The situation sometimes can be dicey, though, cautions Paul Morris, senior vice president-agency department at New York Life Insurance Company, New York. That’s because advisors may encounter either a “greed factor” or a “fear factor.”
The greed factor shows up in boomers who do not want to spend the parent’s money for the parent’s care or financial income needs, he says. Such boomers might reason that, “If I do this for Dad or buy this policy for Mom, then I’ll be out of something in my inheritance.”
The greed factor is definitely “out there” among boomers, says Morris.
But the fear factor is probably what most financial advisors encounter, he says. This is typically triggered when a parent’s health starts to fail. The boomer begins to worry that the parent will outlive his or her income, or that the parents are not living as well as desired, he says.
Often, when the fear factor is strong, boomers will ask the advisor, “‘is there something you can do to help my [mother or father]?” Morris says. They are looking at their parents’ assets and at the interest rate environment, “and they are wondering if there is any way to stretch out what is left for the 20 or more years the parent could live.”
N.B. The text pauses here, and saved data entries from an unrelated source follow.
(** ** UTF-16 code units and scalar values *)

Definition is_high (u : Z) : bool := (0xD800 <=? u) && (u <=? 0xDBFF).
Definition is_low (u : Z) : bool := (0xDC00 <=? u) && (u <=? 0xDFFF).
Definition is_surrogate (u : Z) : bool := (0xD800 <=? u) && (u <=? 0xDFFF).

Definition REPLACEMENT : Z := 0xFFFD.
Definition BOM : Z := 0xFEFF.

(** Conversion to scalar values: unpaired surrogates become U+FFFD. *)
Fixpoint to_scalars (s : jsstr) : list Z :=
  match s with
  | [] => []
  | u :: s' =>
      if is_high u then
        match s' with
        | v :: s'' =>
            if is_low v then (0x10000 + (u - 0xD800) * 0x400 + (v - 0xDC00)) :: to_scalars s''
            else REPLACEMENT :: to_scalars s'
        | [] => [REPLACEMENT]
        end
      else (if is_low u then REPLACEMENT else u) :: to_scalars s'
  end.

Definition of_scalar (c : Z) : jsstr :=
  if c <? 0x10000 then [c]
  else [0xD800 + (c - 0x10000) / 0x400; 0xDC00 + (c - 0x10000) mod 0x400].

Definition of_scalars (cs : list Z) : jsstr := concat (map of_scalar cs).

(** Strings without unpaired surrogates. *)
Fixpoint well_formed (s : jsstr) : bool :=
  match s with
  | [] => true
  | u :: s' =>
      if is_high u then
        match s' with v :: s'' => is_low v && well_formed s'' | [] => false end
      else negb (is_low u) && (0 <=? u) && (u <? 0x10000) && well_formed s'
  end.

(** ** UTF-8 *)

Definition utf8_scalar (c : Z) : bytes :=
  if c <? 0x80 then [c]
  else if c <? 0x800 then [0xC0 + c / 64; 0x80 + c mod 64]
  else if c <? 0x10000 then [0xE0 + c / 4096; 0x80 + (c / 64) mod 64; 0x80 + c mod 64]
  else [0xF0 + c / 262144; 0x80 + (c / 4096) mod 64; 0x80 + (c / 64) mod 64; 0x80 + c mod 64].

(** [new TextEncoder().encode(s)] *)
Definition utf8_encode (s : jsstr) : bytes := concat (map utf8_scalar (to_scalars s)).

(** State of the decoder between two bytes. *)
Record utf8_state := Utf8State { needed : nat; cp : Z; lower : Z; upper : Z }.
Definition utf8_init : utf8_state := Utf8State 0 0 0x80 0xBF.

Definition utf8_lead (b : Z) : list Z * utf8_state :=
  if b <=? 0x7F then ([b], utf8_init)
  else if (0xC2 <=? b) && (b <=? 0xDF) then ([], Utf8State 1 (b - 0xC0) 0x80 0xBF)
  else if (0xE0 <=? b) && (b <=? 0xEF) then
    ([], Utf8State 2 (b - 0xE0) (if b =? 0xE0 then 0xA0 else 0x80) (if b =? 0xED then 0x9F else 0xBF))
  else if (0xF0 <=? b) && (b <=? 0xF4) then
    ([], Utf8State 3 (b - 0xF0) (if b =? 0xF0 then 0x90 else 0x80) (if b =? 0xF4 then 0x8F else 0xBF))
  else ([REPLACEMENT], utf8_init).

Definition utf8_step (st : utf8_state) (b : Z) : list Z * utf8_state :=
  match needed st with
  | O => utf8_lead b
  | S k =>
      if (lower st <=? b) && (b <=? upper st) then
        let c := cp st * 64 + (b - 0x80) in
        match k with
        | O => ([c], utf8_init)
        | S _ => ([], Utf8State k c 0x80 0xBF)
        end
      else let '(out, st') := utf8_lead b in (REPLACEMENT :: out, st')
  end.

Fixpoint utf8_run (st : utf8_state) (bs : bytes) : list Z :=
  match bs with
  | [] => match needed st with O => [] | S _ => [REPLACEMENT] end
  | b :: bs' => let '(out, st') := utf8_step st b in out ++ utf8_run st' bs'
  end.

Definition strip_bom (cs : list Z) : list Z :=
  match cs with c :: cs' => if c =? BOM then cs' else cs | [] => [] end.

(** [new TextDecoder().decode(bs)] *)
Definition utf8_decode (bs : bytes) : jsstr := of_scalars (strip_bom (utf8_run utf8_init bs)).

Definition is_scalar (c : Z) : Prop :=
  0 <= c < 0x110000 ∧ ¬ (0xD800 <= c <= 0xDFFF).

Lemma utf8_lead_1 b : b <= 0x7F → utf8_lead b = ([b], utf8_init).
Proof. intros. unfold utf8_lead. by rewrite (proj2 (Z.leb_le b 127)) by lia. Qed.

Lemma utf8_lead_2 b : 0xC2 <= b <= 0xDF → utf8_lead b = ([], Utf8State 1 (b - 0xC0) 0x80 0xBF).
Proof.
  intros. unfold utf8_lead. rewrite (proj2 (Z.leb_gt b 127)) by lia.
  by rewrite !(proj2 (Z.leb_le _ _)) by lia.
Qed.

Lemma utf8_lead_3 b :
  0xE0 <= b <= 0xEF →
  utf8_lead b = ([], Utf8State 2 (b - 0xE0) (if b =? 0xE0 then 0xA0 else 0x80)
                                 (if b =? 0xED then 0x9F else 0xBF)).
Proof.
  intros. unfold utf8_lead.
  rewrite (proj2 (Z.leb_gt b 127)), (proj2 (Z.leb_gt b 223)), andb_false_r by lia.
  by rewrite !(proj2 (Z.leb_le _ _)) by lia.
Qed.

Lemma utf8_lead_4 b :
  0xF0 <= b <= 0xF4 →
  utf8_lead b = ([], Utf8State 3 (b - 0xF0) (if b =? 0xF0 then 0x90 else 0x80)
                                 (if b =? 0xF4 then 0x8F else 0xBF)).
Proof.
  intros. unfold utf8_lead.
  rewrite (proj2 (Z.leb_gt b 127)), (proj2 (Z.leb_gt b 223)), (proj2 (Z.leb_gt b 239)) by lia.
  rewrite !andb_false_r. by rewrite !(proj2 (Z.leb_le _ _)) by lia.
Qed.

(** A continuation byte in range extends the pending code point. *)
Lemma utf8_run_cont k c lo hi b bs :
  lo <= b <= hi →
  utf8_run (Utf8State (S k) c lo hi) (b :: bs) =
    match k with
    | O => (c * 64 + (b - 0x80)) :: utf8_run utf8_init bs
    | S _ => utf8_run (Utf8State k (c * 64 + (b - 0x80)) 0x80 0xBF) bs
    end.
Proof.
  intros. cbn [utf8_run]. unfold utf8_step. cbn [needed lower upper cp].
  rewrite !(proj2 (Z.leb_le _ _)) by lia. by destruct k.
Qed.

Lemma utf8_run_lead b bs :
  utf8_run utf8_init (b :: bs) = (utf8_lead b).1 ++ utf8_run (utf8_lead b).2 bs.
Proof. cbn [utf8_run]. unfold utf8_step. simpl. by destruct (utf8_lead b). Qed.

(** Feeding the bytes of one scalar value to the decoder emits it. *)
Lemma utf8_run_scalar c bs :
  is_scalar c → utf8_run utf8_init (utf8_scalar c ++ bs) = c :: utf8_run utf8_init bs.
Proof.
  intros [Hc Hs]. unfold utf8_scalar.
  destruct (Z.ltb_spec c 0x80); [|destruct (Z.ltb_spec c 0x800); [|destruct (Z.ltb_spec c 0x10000)]];
    cbn [app]; rewrite utf8_run_lead.
  - by rewrite utf8_lead_1 by lia.
  - rewrite utf8_lead_2 by lia. cbn [fst snd app]. rewrite utf8_run_cont by lia. f_equal. lia.
  - rewrite utf8_lead_3 by lia. cbn [fst snd app].
    rewrite utf8_run_cont by (repeat case_if; to_prop; lia).
    rewrite utf8_run_cont by lia. f_equal. lia.
  - rewrite utf8_lead_4 by lia. cbn [fst snd app].
    rewrite utf8_run_cont by (repeat case_if; to_prop; lia).
    rewrite !utf8_run_cont by lia. f_equal. lia.
Qed.

Lemma utf8_run_scalars cs :
  Forall is_scalar cs → utf8_run utf8_init (concat (map utf8_scalar cs)) = cs.
Proof.
  induction 1 as [|c cs Hc Hcs IH]; [done|]. simpl.
  rewrite utf8_run_scalar by done. by rewrite IH.
Qed.

(** Induction that follows the surrogate pairs of a string. *)
Lemma well_formed_ind (P : jsstr → Prop) :
  P [] →
  (∀ u s, is_high u = false → is_low u = false → 0 <= u < 0x10000 → well_formed s = true → P s → P (u :: s)) →
  (∀ u v s, is_high u = true → is_low v = true → well_formed s = true → P s → P (u :: v :: s)) →
  ∀ s, well_formed s = true → P s.
Proof.
  intros Hnil Hone Htwo s. remember (length s) as n eqn:Hn.
  revert s Hn. induction (lt_wf n) as [n _ IH]. intros s ->.
  destruct s as [|u s]; [done|]. simpl. destruct (is_high u) eqn:Hu.
  - destruct s as [|v s]; [done|]. intros Hw. to_prop.
    apply Htwo; try done. apply (IH (length s)); simpl; auto with lia.
  - intros Hw. to_prop. apply Hone; try done. apply (IH (length s)); simpl; auto with lia.
Qed.

Lemma to_scalars_scalar s : well_formed s = true → Forall is_scalar (to_scalars s).
Proof.
  revert s. apply well_formed_ind; simpl.
  - constructor.
  - intros u s Hh Hl Hr _ IH. rewrite Hh, Hl. constructor; [|done].
    unfold is_high, is_low in *. split; [lia|].
    intros ?. destruct (Z.leb_spec 0xDC00 u);
      rewrite ?(proj2 (Z.leb_le _ _)) in Hh, Hl by lia; simpl in *; try discriminate;
      destruct (Z.leb_spec u 0xDBFF), (Z.leb_spec u 0xDFFF); simpl in *; try discriminate; lia.
  - intros u v s Hh Hl _ IH. rewrite Hh, Hl. constructor; [|done].
    unfold is_high, is_low in *. to_prop. split; lia.
Qed.

Lemma of_to_scalars s : well_formed s = true → of_scalars (to_scalars s) = s.
Proof.
  unfold of_scalars. revert s. apply well_formed_ind; simpl.
  - done.
  - intros u s Hh Hl Hr _ IH. rewrite Hh, Hl. simpl. rewrite IH. unfold of_scalar.
    by rewrite (proj2 (Z.ltb_lt u 0x10000)) by lia.
  - intros u v s Hh Hl _ IH. rewrite Hh, Hl. simpl. rewrite IH. unfold of_scalar.
    unfold is_high, is_low in *. to_prop.
    rewrite (proj2 (Z.ltb_ge _ 0x10000)) by lia. simpl. do 2 f_equal; [lia|]. f_equal. lia.
Qed.

(** Strings the codec transports unchanged: no unpaired surrogate, and not
    starting with a byte-order mark, which the decoder drops. *)
Definition transportable (s : jsstr) : bool :=
  well_formed s && negb (starts_with [BOM] s).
And, says Morris, the boomers are wondering, “who is going to help my parent if this is not done?”
Most children will provide this help, Morris says, “but some can’t because they do not have the physical or monetary means to do so.” They and their parents will be thinking about what to do: Sell the house? Move (the parent) in with the (boomer) family? “Who knows what they will have to do?”
Income annuities often can be part of the solution, Morris says. But many boomers do not know about these products, he says, “and many financial institutions never give out that advice, though this is changing.”
When a boomer does not know what to do, he says, “a well-placed call to a good advisor pays huge dividends.”